§ WORK ORDER: Go through the entries below from the first line and output each one exactly, up to and including the line with "Lemma reach0 : nvm_reachable grp dev0.".

(Beginning of DATA EXTRACTS)

(** Target a has channel 0, target b two LUNs of channel 1. *)
Definition create_a : nvm_event := CreateTgt env true "a" 0 3.
Definition create_b : nvm_event := CreateTgt env true "b" 5 6.

Definition no_drive : nvm_dev :=
  {| d_geo := {| nr_chnls := 0; nr_luns := 0; luns_per_chnl := 0; blks_per_lun := 0; geo_sec_per_blk := 0; geo_sec_per_pl := 0;
                 geo_sec_per_lun := 0; geo_sec_size := 0; plane_mode := 0; sect_len := 0; pln_len := 0; pg_len := 0; blk_len := 0 |};
     lun_map := []; rmap := []; area_list := []; targets := []; total_secs := 0; lptbl := []; d_warns := 0 |}.

Definition dev0 : nvm_dev := default no_drive start.
Definition dev1 : nvm_dev := default no_drive (after start [create_a]).
Definition dev2 : nvm_dev := default no_drive (after start [create_a; create_b]).
Definition tgt_b : nvm_target := default {| t_name := EmptyString; t_dev := {| td_geo := d_geo no_drive; td_map := []; td_luns := []; td_total_secs := 0 |} |} (targets dev2 !! 1%nat).

Lemma reach0 : nvm_reachable grp dev0.
Proof. apply (nvm_reach_init grp memory). vm_compute. reflexivity. Qed.

Lemma reach1 : nvm_reachable grp dev1.
Proof.
  apply (nvm_reach_step grp dev0 create_a dev1 0 reach0); [|vm_compute; reflexivity].
  split; [lia|]. split; [lia|]. right. right. left. vm_compute. done.
Qed.

Lemma reach2 : nvm_reachable grp dev2.
Proof.
  apply (nvm_reach_step grp dev1 create_b dev2 0 reach1); [|vm_compute; reflexivity].
  split; [lia|]. split; [lia|]. right. right. left. vm_compute. done.
Qed.

Lemma tgt_b_listed : tgt_b ∈ targets dev2.
Proof. apply (list_elem_of_lookup_2 _ 1). vm_compute. reflexivity. Qed.

(** A format of addresses: 8 bits for each part. *)
Definition pack (_ : nvm_geo) (p : ppa_addr) : Z :=
  match p with
  | Dev blk pg lun ch pl sec => ((((blk * 256 + pg) * 256 + lun) * 256 + ch) * 256 + pl) * 256 + sec
  | _ => 0
  end.

Definition unpack (_ : nvm_geo) (a : Z) : ppa_addr :=
  Dev (a / 2 ^ 40) (a / 2 ^ 32 mod 256) (a / 2 ^ 24 mod 256) (a / 2 ^ 16 mod 256) (a / 2 ^ 8 mod 256) (a mod 256).

(** The core, with type pblk and that drive. *)
Definition core0 : nvm_core := {| nvm_tgt_types := []; nvm_devices := [] |}.
Definition core1 : nvm_core := {| nvm_tgt_types := ["pblk"%string]; nvm_devices := [] |}.
Definition core2 : nvm_core := {| nvm_tgt_types := ["pblk"%string]; nvm_devices := [("nvme0n1"%string, dev0)] |}.

Lemma core2_reachable : core_reachable core2.
Proof.
  apply (core_reach_step core1 (RegisterDev "nvme0n1" nvme) core2 0); [|exact grp_fits|vm_compute; reflexivity].
  apply (core_reach_step core0 (RegisterType "pblk") core1 0); [|done|vm_compute; reflexivity]. apply core_reach_init.
Qed.

Definition request : core_event :=
  IoctlCreate {| capable := true; copied := true |} env
    {| cr_dev := "nvme0n1"; cr_tgttype := "pblk"; cr_tgtname := "a"; cr_flags := 1; cr_simple := true; cr_begin := 0; cr_end := 3 |}.
End Sample.





Lemma area_first_fit_witness :
  areas_ok 0 (max_sectors Sample.dev0) (area_list (area_run Sample.dev0 [GetArea true 8; GetArea true 16; PutArea 0])).
Proof.
  destruct (area_first_fit Sample.dev0 [GetArea true 8; GetArea true 16; PutArea 0] 8) as [H _];
    [reflexivity|vm_compute; done|repeat constructor; simpl; lia|lia|exact H].
Defined.

Lemma bb_tbl_fold_exact_witness :
  ∃ blks', nvm_bb_tbl_fold (d_geo Sample.dev0) [0; 0; 0; 2; 4; 0; 1; 8] 8 = Some (blks', 4) ∧ rd blks' 1 = Some 2.
Proof.
  destruct (bb_tbl_fold_exact (d_geo Sample.dev0) [0; 0; 0; 2; 4; 0; 1; 8]) as (blks' & E & H);
    [vm_compute; done|vm_compute; done|vm_compute; done|reflexivity|].
  exists blks'. split; [exact E|]. rewrite H by (vm_compute; done). vm_compute. reflexivity.
Defined.
Lemma is_block_after s s1 x : kept s s1 → is_block s1 x ↔ is_block s x.
Proof. intros Hk. unfold is_block. by rewrite (es_streams _ _ (kp_env _ _ Hk)). Qed.

Lemma block_map s x : seg_ok s x → is_block s x → m_map x = BLOCK_MAP.
Proof.
  intros Hok (Hn & st & Hst & Ht). pose proof types_differ. destruct Hok; cbn in *; try done. exfalso. intuition congruence.
Qed.

(** A sector is written to the log of its segment. *)
Lemma log_write_ok s x lba p :
  wf s → in_map s lba → rd (bmap s) (lseg_of s lba) = Some x → seg_ok s x → is_block s x →
  addr_ok s p → data_off (entry_num s) (loff_of s lba) →
  ∃ s1 l l' s', block_log s (lseg_of s lba) lba x = Some (s1, l) ∧ kept s s1 ∧ wr l (loff_of s lba) p = Some l' ∧
    (∀ lba', in_map s lba' → lseg_of s lba' = lseg_of s lba → rd l (loff_of s lba') = Some (view s lba')) ∧
    put_seg s1 (lseg_of s lba) (x <| m_cached := true |> <| seg_val_of := SArray l' |>) = Some s' ∧ changed s s' lba p.
Proof.
  intros Hw Hm Hx Hok Hbl Hp Ho. pose proof (block_map s x Hok Hbl) as Hmx. pose proof Hbl as (_ & st & Hst & Ht).
  destruct (block_log_ok s x lba Hw Hm Hx Hok Hbl) as (s1 & l & E & Hw1 & Hs1 & Hl & Ha & Hd & Hv). exists s1, l.
  pose proof (kept_same s s1 Hw1 Hs1) as Hk. destruct (split_lba s lba (wf_bits _ Hw)) as (_ & _ & Hlo & _).
  destruct (wr l (loff_of s lba) p) as [l'|] eqn:Hwr; [|rewrite wr_in_range in Hwr by lia; done]. exists l'.
  pose proof (es_streams _ _ (kp_env _ _ Hk)) as Es. pose proof (entry_num_env s s1 (kp_env _ _ Hk)) as En.
  destruct (put_log_ok s1 x st lba p l l') as (s' & E' & Hw' & He' & Hlen' & Hu); rewrite ?Es, ?En, ?(kept_loff s s1 lba Hk); try done.
  - by apply (kept_in_map s s1).
  - apply (Forall_impl _ _ _ Ha). intros q. by rewrite (addr_ok_env s s1) by apply Hk.
  - intros lba' Hm' Hs'. rewrite !(kept_lseg s s1) in Hs' by done. rewrite (kept_loff s s1), (kept_view s s1) by done.
    apply Hv; [by apply (kept_in_map s s1)|done].
  - by apply (addr_ok_env s s1); [apply Hk|].
  - pose proof (λ H, put_whole _ _ _ x _ E' H eq_refl) as Hwh. rewrite (kept_lseg s s1 lba Hk) in E', Hwh. exists s'. do 5 (split; [done|]).
    apply (changed_after s s1); [done|]. split; [done..| |done]. apply Hwh. by rewrite (kp_bmap _ _ Hk).
Qed.

Lemma cache_set_block_ok s x lba p :
  wf s → in_map s lba → rd (bmap s) (lseg_of s lba) = Some x → seg_ok s x → is_block s x →
  addr_ok s p → data_off (entry_num s) (loff_of s lba) → m_cached x = true ∨ loff_of s lba = 8 →
  ∃ s', cache_set_block s x lba p = Some s' ∧ changed s s' lba p.
Proof.
  intros Hw Hm Hx Hok Hbl Hp Ho Hlog. unfold cache_set_block. rewrite (proj2 (orb_true_iff _ _)) by (by rewrite Z.eqb_eq).
  cbn [ensure mbind option_bind].
  destruct (log_write_ok s x lba p) as (s1 & l & l' & s' & E & Hk & Hwr & _ & E' & Hch); try done.
  rewrite E. cbn [mbind option_bind]. rewrite (kept_loff s s1 lba Hk), Hwr. cbn [mbind option_bind]. by exists s'.
Qed.

(** The sectors of the segment of [lba], but for [lba] itself. *)
Definition others (s : l2p) (lba : Z) (P : Z → ppa_addr → Prop) : Prop :=
  ∀ lba', in_map s lba' → lseg_of s lba' = lseg_of s lba → lba' ≠ lba → P lba' (view s lba').
(** The sectors from [slba] on, for a place [mid] no segment that is mapped as a whole and begins from [slba] on crosses. *)
Lemma erased_split s slba mid end_lba :
  slba ≤ mid ≤ end_lba → (∀ lba, mid ≤ lba → whole s lba = true → slba ≤ lba - loff_of s lba → mid ≤ lba - loff_of s lba) →
  erased s slba end_lba = filter (λ lba, covered s slba end_lba lba = true) (seqZ slba (mid - slba)) ++ erased s mid end_lba.
Proof.
  intros Hm H. unfold erased. replace (end_lba - slba) with ((mid - slba) + (end_lba - mid)) by lia. rewrite seqZ_app, filter_app by lia. f_equal.
  replace (slba + (mid - slba)) with mid by lia. apply filter_ext, Forall_forall. intros lba [Hin _]%elem_of_seqZ.
  unfold covered. destruct (whole s lba) eqn:Hw; [|done]. cbn [negb orb]. specialize (H lba Hin Hw).
  destruct (Z.leb_spec slba (lba - loff_of s lba)), (Z.leb_spec mid (lba - loff_of s lba)); cbn [andb]; try done; lia.
Qed.

(** *** Segments as ranges of sectors *)

Lemma in_segment s lba l :
  5 ≤ blk_offset (l_fmt s) ≤ 15 → lba - loff_of s lba ≤ l < lba - loff_of s lba + entry_num s →
  lseg_of s l = lseg_of s lba ∧ l - loff_of s l = lba - loff_of s lba.
Proof.
  intros Hb H. destruct (entry_num_eq s Hb) as [_ Hn]. destruct (split_lba s lba Hb) as (_ & _ & H1 & H2).
  destruct (split_lba s l Hb) as (_ & _ & H3 & H4).
  assert (lseg_of s l = lseg_of s lba) as E by nia. split; [done|]. rewrite E in H4. lia.
Qed.
(** ** The example scenario of the specification *)

Definition cat_result : ImageAnalysisResult.t :=
  ImageAnalysisResult.Make
    (Some (Caption.Make "a cat sitting on a chair" (Finite (92 # 100))))
    None
    (Some [Tag.Make "cat" (Finite (99 # 100));
           Tag.Make "chair" (Finite (95 # 100));
           Tag.Make "indoor" (Finite (90 # 100))])
    (Some [DetectedObject.Make "cat" (Finite (88 # 100))
             (BoundingBox.Make 10 20 100 120)]).

Definition cat_description : ImageDescription.t :=
  ImageDescription.Make
    (Some [Caption.Make "a cat sitting on a chair" (Finite (92 # 100))]).

Definition cat_tags : TagResult.t :=
  TagResult.Make (Some [Tag.Make "cat" (Finite (99 # 100));
                        Tag.Make "chair" (Finite (95 # 100));
                        Tag.Make "indoor" (Finite (90 # 100))]).

Definition cat_objects : DetectResult.t :=
  DetectResult.Make (Some [LegacyObject.Make "cat" (Finite (88 # 100))
                             (BoundingRect.Make 10 20 100 120)]).

(** A world in which every image is the cat, the clock stands at [now],
    and the remaining behaviour is given. *)
Definition scenario (files : list string)
    (vision : result ImageAnalysisResult.t)
    (chat : result (list (option string)))
    (now : Q) (save config_write : io_outcome) : world :=
  {| read_image := λ _ _, Returns [];
     analyze := λ _ _, vision;
     describe_image_in_stream := λ _ _, Returns cat_description;
     tag_image_in_stream := λ _ _, Returns cat_tags;
     detect_objects_in_stream := λ _ _, Returns cat_objects;
     chat_completions_create := λ _ _ _, chat;
     now_isoformat := λ _, "2024-01-01T12:00:00.250000";
     now_isoformat_except := λ _, "2024-01-01T12:00:00.500000";
     time_time := λ _, now;
     save_io := λ _, save;
     listdir := λ _, Returns files;
     path_exists := λ _, true;
     config_io := config_write;
     new_vision_client := λ _ _, Returns tt;
     new_openai_client := λ _ _ _, Returns tt;
     makedirs := λ _, Returns tt |}.

(** The cat, answered without a [tags] list and without an [objects] list. *)
Definition cat_result_without_tags : ImageAnalysisResult.t :=
  ImageAnalysisResult.Make
    (Some (Caption.Make "a cat sitting on a chair" (Finite (92 # 100))))
    None
    None
    (Some [DetectedObject.Make "cat" (Finite (88 # 100))
             (BoundingBox.Make 10 20 100 120)]).

Definition cat_result_without_objects : ImageAnalysisResult.t :=
  ImageAnalysisResult.Make
    (Some (Caption.Make "a cat sitting on a chair" (Finite (92 # 100))))
    None
    (Some [Tag.Make "cat" (Finite (99 # 100))])
    None.

(** A world under the legacy strategy whose three calls return the given
    objects. *)
Definition legacy_scenario (d : ImageDescription.t) (t : TagResult.t)
    (o : DetectResult.t) : world :=
  {| read_image := λ _ _, Returns [];
     analyze := λ _ _, Raises (Exn ServiceError "not available");
     describe_image_in_stream := λ _ _, Returns d;
     tag_image_in_stream := λ _ _, Returns t;
     detect_objects_in_stream := λ _ _, Returns o;
     chat_completions_create := λ _ _ _, Returns [Some "Um gato."];
     now_isoformat := λ _, "2024-01-01T12:00:00.250000";
     now_isoformat_except := λ _, "2024-01-01T12:00:00.500000";
     time_time := λ _, 17040672002 # 10;
     save_io := λ _, IoOk;
     listdir := λ _, Returns ["cat.jpg"];
     path_exists := λ _, true;
     config_io := IoOk;
     new_vision_client := λ _ _, Returns tt;
     new_openai_client := λ _ _ _, Returns tt;
     makedirs := λ _, Returns tt |}.

Definition service_down : exn := Exn ServiceError "Connection error.".
Definition disk_full : exn := Exn OSError "[Errno 28] No space left on device".

Definition four_part_description : string :=
  "1. Um gato sentado em uma cadeira. 2. Ambiente interno. 3. O gato. 4. Banco de imagens.".

Definition world_ok : world :=
  scenario ["cat.jpg"] (Returns cat_result) (Returns [Some four_part_description])
           (17040672002 # 10) IoOk IoOk.

Definition world_vision_down : world :=
  scenario ["cat.jpg"; "dog.png"] (Raises service_down)
           (Returns [Some four_part_description]) (17040672002 # 10) IoOk IoOk.

Definition world_chat_down : world :=
  scenario ["cat.jpg"] (Returns cat_result) (Raises service_down)
           (17040672002 # 10) IoOk IoOk.

Definition world_disk_full : world :=
  scenario ["cat.jpg"] (Returns cat_result) (Returns [Some four_part_description])
           (17040672002 # 10) (DumpRaises disk_full) IoOk.

Definition configured : integrator := Integrator example_config.

Definition initial : state := {| fs := ∅; stdout := []; calls := [] |}.

Definition other_description : string :=
  "1. Um gato. 2. Uma sala. 3. A cadeira. 4. Catálogo.".

(** The same image, processed again [7/10] of a second later. *)
Definition world_same_second : world :=
  scenario ["cat.jpg"] (Returns cat_result) (Returns [Some other_description])
           (17040672009 # 10) IoOk IoOk.

(** The same image, processed again a minute later. *)
Definition world_next_minute : world :=
  scenario ["cat.jpg"] (Returns cat_result) (Returns [Some other_description])
           (17040672602 # 10) IoOk IoOk.

(** A new process that finds the files of an earlier one. *)
Definition restart (s : state) : state :=
  {| fs := fs s; stdout := []; calls := [] |}.

(** The stages of [process_image] that can raise. *)
Inductive stage : Type :=
| Analysis
| Generation
| OpenOutput
| DumpOutput.

(** Stage [st] of [process_image self image_path], started in [s], raises
    [e]; the stages before it return. *)
Definition stage_raises (USE_NEW_VISION_API : bool) (w : world) (self : integrator)
    (image_path : string) (s : state) (st : stage) (e : exn) : Prop :=
  let n := length (calls s) in
  match st with
  | Analysis =>
      ∃ s1, analyze_image USE_NEW_VISION_API w n image_path (entered image_path s)
            = (Raise e, s1)
  | Generation =>
      ∃ a s1 s2,
        analyze_image USE_NEW_VISION_API w n image_path (entered image_path s) = (Ok a, s1)
        ∧ generate_text w self n a s1 = (Raise e, s2)
  | OpenOutput =>
      ∃ a s1 g s2,
        analyze_image USE_NEW_VISION_API w n image_path (entered image_path s) = (Ok a, s1)
        ∧ generate_text w self n a s1 = (Ok g, s2)
        ∧ save_io w n = OpenRaises e
  | DumpOutput =>
      ∃ a s1 g s2,
        analyze_image USE_NEW_VISION_API w n image_path (entered image_path s) = (Ok a, s1)
        ∧ generate_text w self n a s1 = (Ok g, s2)
        ∧ save_io w n = DumpRaises e
  end.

(End of DATA EXTRACTS)

§ TASK ANSWER:
(** Target a has channel 0, target b two LUNs of channel 1. *)
Definition create_a : nvm_event := CreateTgt env true "a" 0 3.
Definition create_b : nvm_event := CreateTgt env true "b" 5 6.

Definition no_drive : nvm_dev :=
  {| d_geo := {| nr_chnls := 0; nr_luns := 0; luns_per_chnl := 0; blks_per_lun := 0; geo_sec_per_blk := 0; geo_sec_per_pl := 0;
                 geo_sec_per_lun := 0; geo_sec_size := 0; plane_mode := 0; sect_len := 0; pln_len := 0; pg_len := 0; blk_len := 0 |};
     lun_map := []; rmap := []; area_list := []; targets := []; total_secs := 0; lptbl := []; d_warns := 0 |}.

Definition dev0 : nvm_dev := default no_drive start.
Definition dev1 : nvm_dev := default no_drive (after start [create_a]).
Definition dev2 : nvm_dev := default no_drive (after start [create_a; create_b]).
Definition tgt_b : nvm_target := default {| t_name := EmptyString; t_dev := {| td_geo := d_geo no_drive; td_map := []; td_luns := []; td_total_secs := 0 |} |} (targets dev2 !! 1%nat).

Lemma reach0 : nvm_reachable grp dev0.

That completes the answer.